The Acanti are a race of fictional whale-like, extraterrestrial beings appearing in American comic books published by Marvel Comics. They have appeared in Uncanny X-Men within the Marvel Comics universe. They were created by writer Chris Claremont and artist Dave Cockrum. Many of them were enslaved by the Brood empire.

Physical characteristics
The Acanti roughly resemble whales. They are a reddish-brown color. They have dorsal, ventral, lateral, and caudal fins, as well as green eyes widely spaced on their heads. The Acanti are large space-faring creatures most closely resembling Earth's whale shark. An adult Acanti can grow to a few kilometers in length, and even an infant is large enough to swallow a 15-person spaceship with room to take in at least four more. They are sentient creatures which communicate through psionic sounds referred to as songs. Acanti have the innate ability to fly faster than the speed of light, without technological assistance.

Fictional race biography
According to myth, the Acanti are an ancient species which peacefully wandered through space, benevolent and compassionate by nature. The Acanti were led by one individual known as the Prophet-Singer. The Prophet-Singer was the repository of the Acanti's racial Soul, a collective semi-mystical force that linked and motivated the Acanti species. As death approached, the Acanti typically hurled themselves into stars. The Prophet-Singer of each generation would also do so, releasing the Soul to join the body of the next Prophet-Singer.

Upon migrating to the Milky Way galaxy, the Brood began to enslave the Acanti to take advantage of their natural ability to travel at speeds exceeding light. The Brood would infect individual Acanti with a disease known as the Slaver Virus, which would destroy the higher cognitive functions of their minds, making them ripe for easy control. Then, the Brood would transform the mindless husks into living starships. The Brood succeeded in enslaving the Acanti Prophet-Singer, and when he eventually died and crashed on a planet, its body was reconstructed as the "throne city" (presumably like a capital) on the planet (referred to as "Broodworld" or "Sleazeworld") that the Brood then established as the center of their empire. Thus, the Soul remained trapped in the skull of the dead Prophet-Singer.

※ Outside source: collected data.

Lemma try_reserve_spec bytes b :
  try_reserve bytes b =
    if (retained_bytes b + bytes <=? MAX_INBOX_BYTES)%N
    then (true, set_retained (retained_bytes b + bytes) b) else (false, b).
Proof.
  unfold try_reserve, checked_add_u64.
  destruct (N.leb_spec (retained_bytes b + bytes) usize_max) as [|Hbig]; [done|].
  destruct (N.leb_spec (retained_bytes b + bytes) MAX_INBOX_BYTES) as [Hle|]; [|done].
  assert (MAX_INBOX_BYTES < usize_max)%N by done. lia.
Qed.

Lemma conserved_task b b' ts1 t ts2 new acc h acc' h' :
  run_task t b = (b', new, acc', h') ->
  conserved (mkWorld b (ts1 ++ t :: ts2) acc h) ->
  conserved (mkWorld b' (ts1 ++ new ++ ts2) (acc ++ acc') (h ++ h')).
Proof.
  unfold conserved, queued. cbn [box tasks accepted_messages handed].
  rewrite !fmap_app, !concat_app. cbn [fmap list_fmap concat]. rewrite !total_bytes_app.
  intros Hrun (Hr & Hmax & Hlen & Hperm).
  destruct t as [m|m|m|m|m|m|m]; cbn [run_task] in Hrun.
  - rewrite try_reserve_spec in Hrun. cbn in Hr, Hperm.
    destruct (N.leb_spec (retained_bytes b + message_bytes m) MAX_INBOX_BYTES);
      simplify_eq/=; rewrite !app_nil_r in *; split_and!; try done; try lia.
  - unfold try_send in Hrun. cbn in Hr, Hperm.
    destruct (Nat.ltb_spec (length (channel b)) MAX_INBOX_MESSAGES); simplify_eq/=.
    + rewrite !total_bytes_app, !length_app, !app_nil_r. cbn.
      split_and!; [lia|lia|lia|]. rewrite Hperm. solve_Permutation.
    + rewrite !app_nil_r. split_and!; try done; lia.
  - simplify_eq/=. rewrite !app_nil_r. by split_and!.
  - simplify_eq/=. unfold saturating_sub. rewrite !app_nil_r. split_and!; try done; lia.
  - simplify_eq/=. rewrite !total_bytes_app, !app_nil_r. cbn. split_and!; [lia|lia|lia|].
    rewrite Hperm. solve_Permutation.
  - simplify_eq/=. rewrite !app_nil_r. by split_and!.
  - simplify_eq/=. unfold saturating_sub. rewrite !app_nil_r. split_and!; [lia|lia|lia|].
    rewrite Hperm. solve_Permutation.
Qed.

Lemma conserved_reachable w : inbox_reachable w -> conserved w.
Proof.
  induction 1 as [|w w' _ IH Hstep]; [split_and!; [done|done|cbn; lia|done]|].
  destruct Hstep as [b ts acc h m|b b' ts1 t ts2 new acc h acc' h' Hrun|b ts acc h sender m rest Hch
    |b ts acc h q1 m q2 Hq].
  - done.
  - by eapply conserved_task.
  - destruct IH as (Hr & Hmax & Hlen & Hperm). unfold conserved, queued in *. cbn in *.
    rewrite Hch, !total_bytes_app in *. cbn in *.
    destruct (message_matches_from sender m); cbn; (split_and!; [lia|lia|lia|]);
      rewrite Hperm; solve_Permutation.
  - destruct IH as (Hr & Hmax & Hlen & Hperm). unfold conserved, queued in *. cbn in *.
    rewrite Hq, !total_bytes_app in *. cbn in *. split_and!; [lia|lia|lia|]. rewrite Hperm. solve_Permutation.
Qed.

(** C37: inboxes conserve messages and bytes.  However the calls of senders and
    receivers interleave, every accepted message is queued, held by exactly one
    call or was handed over once; the retained bytes are those of the queued
    messages and of the messages calls answer for, and stay within the cap; the
    channel stays within its capacity. *)
Theorem inbox_conserves w :
  inbox_reachable w ->
  accepted_messages w ≡ₚ queued (box w) ++ concat (holding <$> tasks w) ++ handed w
  /\ retained_bytes (box w) = (total_bytes (queued (box w)) + total_bytes (concat (charged <$> tasks w)))%N
  /\ (retained_bytes (box w) <= MAX_INBOX_BYTES)%N
  /\ length (channel (box w)) <= MAX_INBOX_MESSAGES.
Proof. intros (Hr & Hmax & Hlen & Hperm)%conserved_reachable. by split_and!. Qed.

(** Building runs. *)
Lemma reach_task b ts1 t ts2 acc h b' new acc' h' w' :
  inbox_reachable (mkWorld b (ts1 ++ t :: ts2) acc h) -> run_task t b = (b', new, acc', h') ->
  w' = mkWorld b' (ts1 ++ new ++ ts2) (acc ++ acc') (h ++ h') -> inbox_reachable w'.
Proof. intros Hw Hrun ->. eapply reach_step; [exact Hw|]. by apply step_task. Qed.

Lemma reach_receive b ts acc h sender m rest w' :
  inbox_reachable (mkWorld b ts acc h) -> channel b = m :: rest ->
  w' = mkWorld (set_queues rest (backlog b) b)
         ((if message_matches_from sender m then MarkTaken m else SetAside m) :: ts) acc h ->
  inbox_reachable w'.
Proof. intros Hw Hch ->. eapply reach_step; [exact Hw|]. by apply step_receive. Qed.

(** A message is sent and received, and the receiver counts it as taken before the
    sender has counted it as delivered. *)
Lemma overtaken :
  let m := sample_message "A" in
  inbox_reachable (mkWorld (mkInbox [] [] 1 0 (Some 0%Z)) [] [m] [m]).
Proof.
  intros m.
  assert (H1 : inbox_reachable (mkWorld inbox_new [ReserveFor m] [] [])).
  { eapply reach_step; [apply reach_new|apply step_send]. }
  assert (H2 : inbox_reachable (mkWorld (mkInbox [] [] 0 (message_bytes m) None) [SendIt m] [] [])).
  { by eapply (reach_task _ [] _ []); [exact H1|vm_compute; reflexivity|]. }
  assert (H3 : inbox_reachable (mkWorld (mkInbox [m] [] 0 (message_bytes m) None) [MarkDelivered m] [m] [])).
  { by eapply (reach_task _ [] _ []); [exact H2|vm_compute; reflexivity|]. }
  assert (H4 : inbox_reachable
    (mkWorld (mkInbox [] [] 0 (message_bytes m) None) [MarkTaken m; MarkDelivered m] [m] [])).
  { by eapply (reach_receive _ _ _ _ None m []); [exact H3|..]. }
  assert (H5 : inbox_reachable
    (mkWorld (mkInbox [] [] 0 (message_bytes m) None) [ReleaseTaken m; MarkDelivered m] [m] [])).
  { by eapply (reach_task _ [] _ [MarkDelivered m]); [exact H4|vm_compute; reflexivity|]. }
  assert (H6 : inbox_reachable (mkWorld (mkInbox [] [] 0 0 None) [MarkDelivered m] [m] [m])).
  { by eapply (reach_task _ [] _ [MarkDelivered m]); [exact H5|vm_compute; reflexivity|]. }
  by eapply (reach_task _ [] _ []); [exact H6|vm_compute; reflexivity|].
Qed.

Lemma inbox_conserves_witness :
  let m := sample_message "A" in
  let w := mkWorld (mkInbox [] [] 1 0 (Some 0%Z)) [] [m] [m] in
  accepted_messages w ≡ₚ queued (box w) ++ concat (holding <$> tasks w) ++ handed w.
Proof.
  cbv zeta. apply (inbox_conserves (mkWorld (mkInbox [] [] 1 0 (Some 0%Z)) [] [sample_message "A"] [sample_message "A"])).
  exact overtaken.
Defined.

(** the unread counter can stay too high.  There is an interleaving after which
    no call is in progress, the inbox is empty and its only message was handed
    over, and the counter still says one unread message. *)
Lemma unread_overcounts :
  exists w, inbox_reachable w /\ tasks w = [] /\ queued (box w) = []
    /\ handed w = accepted_messages w /\ unread (box w) = 1%N.
Proof. eexists. split; [exact overtaken|]. done. Qed.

Salvation for the Acanti came when a new Prophet-Singer was born, however, without transferring the soul to him, the Acanti were still stuck near Sleazeworld. During the X-Men's first conflict with the Brood the X-Men had been abducted and infected by the Brood and brought to their homeworld. Carol Danvers (formerly Ms. Marvel) became linked with a white hole and transformed into Binary. The process made her temporarily insane, and she blasted out of Lilandra's yacht, causing an explosive decompression that sucked Storm into space, where she was found by the newborn Prophet-Singer, whose mother had just been enslaved by the Brood. Storm herself was now becoming a Brood as the egg began to hatch. The Prophet-Singer saved Storm (who had destroyed the egg and critically wounded herself). Other Acanti merged Storm's consciousness with that of the Prophet-Singer while Storm's body healed in a cocoon within him.

The Acanti saved Storm, entering into a symbiotic relationship in which the Acanti healed Storm's body, purging it of the Brood embryo, and Storm's experienced mind provided a source of focus and strength for the baby Prophet-Singer. The Acanti then swallowed Liliandra's yacht, masking it from Brood sensors while the crew effected repairs.

The X-Men then agreed to release the Soul from Broodworld. After a battle against the Brood, Binary succeeded in releasing the Soul from the crystalline room in which it was trapped. The foul nature of the Brood Queen and the embryos within the X-Men immediately resonated as black pools throughout the chamber. The grateful Soul purged the X-Men of the Brood embryos and transformed the Brood Queen into pure inanimate crystal. The Soul united with the young Prophet-Singer, who assumed leadership of the Acanti.

Recently, however, the Brood attempted to invade Earth using a fleet of Acanti ships, though ones without external domes. It is unknown whether these were leftovers from before the X-Men freed the Prophet-Singer, or whether the Brood have continued their depredations on the Acanti even afterwards. The fleet was scared away from Earth with a telepathic illusion of the Phoenix Force and Galactus.

One Acanti was obtained by Roxxon Energy Corporation. With a riding device added to it, the Acanti was controlled by an unidentified Brood-infected human working for Dario Agger in his plot to hire Weapon H into working for Roxxon. Weapon H used his punch to defeat the Acanti.

Ultimate Marvel
Although not named, in the Ultimate Fantastic Four #35 (Dec. 2006)
there is a huge alien creature, used by the Acheron Empire, ruled by Thanos, that resembles the Acanti.

Other media
An Acanti appears in the X-Men episode "Love in Vain". Enslaved by the Brood (here called "The Colony") to be their vessel, it is freed when Professor X uses his psychic powers to break the Brood's control. The Brood cannot stand the Acanti's song while the X-Man Rogue finds it beautiful.